# Some More Of My Car Boot & Flea Collection. (long Post / Pic Heavy)



## upahill (Sep 19, 2016)

I'm not sure how many (if any) are interested but I had some spare time tonight and photographed some of the items I have found at car boot sales over the past few months. Wanted to list them out anyway for my own reference so thought I could share.

Will add a bit more to the descriptions etc later. I have put what I paid on some of the ones I remember, but so far nothing has cost me any more than £25 individually so its not turned into too much of an expensive hobby.....yet.

I am mainly collecting as I have an interest in almost any old tools or machinery - but also as a small workshop collection to actually be used as I learn the basics of engineering.

Here's what I have grabbed so far.

I hadn't seen one of these before, took a bit of cleaning to get it working again as it was seized with gunk, but an interesting clamp for £1.




The same seller had a WESCO oil can too for £1





Starrett 696M - Distortion Dial Indicator?




Buying clamps is so expensive, so when I see any second hand strong ones I grab them, this is a 12" C Clamp that feels very sturdy!





Another little oil can, this one didnt have a maker on it but it will be handy im sure.





A Mitutoyo 11-12" for £5!








A similar Mitutoyo 6-7"




Shardlow Depth Micrometer







John Bull Bore Micrometer







This Mitutoyo Bore Mic is in a pretty rough state, but was thrown into a deal for free so I didn't say no!




Mercer Bore Micrometer







Starrett 12-18" Mic, love this one and think it was a bargain at £25







Browne & Sharpe 570




Etalon




Starrett No.122, this was in a pretty rough state too.







Quite a bit of surface rust on this one, not sure on maker either. Stamped C.A. Gray, Herts, England










Found this one in a charity shop...




Mercer




Lovely little John Bull




Mercer




This is my fav little indicator....




And a verdict in need of a clean




Mercer 185




I also like picking up books which may be useful or interesting in the future of this hobby...










Chesterman No. 2900




Starrett No. 229?




Starrett No 226?




Moore & Wright No 965




Browne & Sharpe No. 8




Moore & Wright No 965




Starrett No. 436




Moore & Wright No. 965M




Found this in a guys toolbox, he wanted a pound for it! All working just needed a new battery.




Sometimes I pick stuff up just because I like the look of it, this is one of those things.




Probably my favourite of the small mics,
LS Starrett No. 2







This Moore & Wright was used by a Rolls Royce engineer in their factory for 25 years before he retired.

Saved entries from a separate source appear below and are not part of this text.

(** * The ReAct agent of agentscope: control loop, tool coordinator,
      completion protocol and memory compaction

    Shallow embedding of [src/agentscope/agent/_react_agent.py].

    - A message ([Msg]) is a record with an identity, a role, an ordered
      list of content blocks and a metadata value.
    - The agent's mutable attributes are the fields of [ReActAgent]; a
      method is a computation in the monad [M], which threads the agent
      and keeps it when an exception is raised (Python's mutations are not
      rolled back), so that [try ... finally] can be written as it is in
      the source.
    - The collaborators (formatter, chat model, toolkit, token counter,
      plan notebook, retrieval) are the fields of [Env]: deterministic
      oracles whose answers say what was received and whether the await
      raised.
    - Speech synthesis and the progress observer ([self.print]) never
      touch the conversation log or the hint store and are left out. *)

From Stdlib Require Import ZArith Ascii.
From stdpp Require Import strings gmap list.
Lemma lev_sym s : ∀ t, lev s t = lev t s.
Proof.
  induction s as [|x s IHs]; intros t.
  - by rewrite lev_nil_l, lev_nil_r.
  - induction t as [|y t IHt].
    + by rewrite lev_nil_l, lev_nil_r.
    + rewrite !lev_cons, IHt, (IHs (y :: t)), (IHs t), (cost_sym x y). lia.
Qed.

Lemma lev_refl s : lev s s = 0.
Proof.
  induction s as [|x s IH]; [done|]. rewrite lev_cons, IH, cost_refl. lia.
Qed.

Lemma lev_upper s : ∀ t, lev s t ≤ length s + length t.
Proof.
  induction s as [|x s IHs]; intros t.
  - rewrite lev_nil_l. lia.
  - destruct t as [|y t].
    + rewrite lev_nil_r. lia.
    + rewrite lev_cons. specialize (IHs (y :: t)). simpl in *. lia.
Qed.

Lemma lev_lower s : ∀ t, length s ≤ length t + lev s t ∧ length t ≤ length s + lev s t.
Proof.
  induction s as [|x s IHs]; intros t.
  - rewrite lev_nil_l. simpl. lia.
  - induction t as [|y t IHt].
    + rewrite lev_nil_r. simpl. lia.
    + rewrite lev_cons.
      pose proof (IHs (y :: t)). pose proof (IHs t). simpl in *. lia.
Qed.

Lemma lev_triangle_bounded n : ∀ a b c,
  length a + length b + length c < n → lev a c ≤ lev a b + lev b c.
Proof.
  induction n as [|n IH]; intros a b c Hn; [lia|].
  destruct a as [|x a].
  { rewrite !lev_nil_l. pose proof (lev_lower b c). lia. }
  destruct c as [|z c].
  { rewrite !lev_nil_r. pose proof (lev_lower (x :: a) b). lia. }
  destruct b as [|y b].
  { rewrite lev_nil_l, lev_nil_r. apply lev_upper. }
  simpl in Hn.
  pose proof (IH a (y :: b) (z :: c) ltac:(simpl; lia)).
  pose proof (IH (x :: a) (y :: b) c ltac:(simpl; lia)).
  pose proof (IH (x :: a) b (z :: c) ltac:(simpl; lia)).
  pose proof (IH (x :: a) b c ltac:(simpl; lia)).
  pose proof (IH a b (z :: c) ltac:(simpl; lia)).
  pose proof (IH a b c ltac:(simpl; lia)).
  pose proof (cost_triangle x y z).
  pose proof (lev_cons x a y b). pose proof (lev_cons y b z c).
  pose proof (lev_cons x a z c). lia.
Qed.
(* ===== verification/_CoqProject ===== *)
-Q . S2P
Prelude.v
RustStr.v
Json.v
ToolError.v
Protocol.v
Runtime.v
RouterConfig.v
Registry.v
RegistryInv.v
RouterSteps.v
RouterTheorems.v
Router.v
RouterLogic.v
RouterOps.v
RouterOpen.v
WarmPool.v
IsoTime.v
Tasks.v
Queue.v
TaskQueues.v
QueueTheorems.v
Parse.v
ParseTheorems.v
Search.v
ControlFlow.v
ToolTable.v
ToolRegistry.v
Fs.v
IdbStore.v
IdbEviction.v
ResponseCache.v
F64.v
Federation.v
FederatedTasks.v
Serde.v
ToolRequests.v
IdaRequest.v
IdaWorker.v
RpcDispatch.v
RpcTheorems.v
RoutedTools.v
AsyncTools.v
McpLock.v
OpenDatabase.v
LoopArms.v
WorkerLoop.v
WorkerTheorems.v
WorkerMain.v
Paging.v
IdaDatabase.v
ListHandlers.v
MemoryHandlers.v
CodeHandlers.v
StructHandlers.v
MiscHandlers.v
IdatCompat.v
PyText.v
IdatTheorems.v
HttpSessions.v
OpenPath.v
Status.v
LocalTools.v
LocalTheorems.v
DebugScripts.v
Dsc.v
ScriptTools.v
DebugTools.v
TaskTools.v
McpServer.v
DscTasks.v
DscTheorems.v
RoutedSessions.v
SocketListener.v
Cli.v
CliTheorems.v
Gateway.v
ServerMain.v
WorkerHandlers.v
CompatScripts.v
CompatTheorems.v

A starrett that has seen better days.




Moore & Wright No. 366/2




A bit beaten but still some life in them im sure, these Mitutoyos were £3




These I really hoped would work, but when I got them home and replaced the battery there was a problem with the connector. Even after this was bypassed to test them the display just cycles through the numbers rapidly so not sure what is wrong with them. Hopefully they can be fixed though.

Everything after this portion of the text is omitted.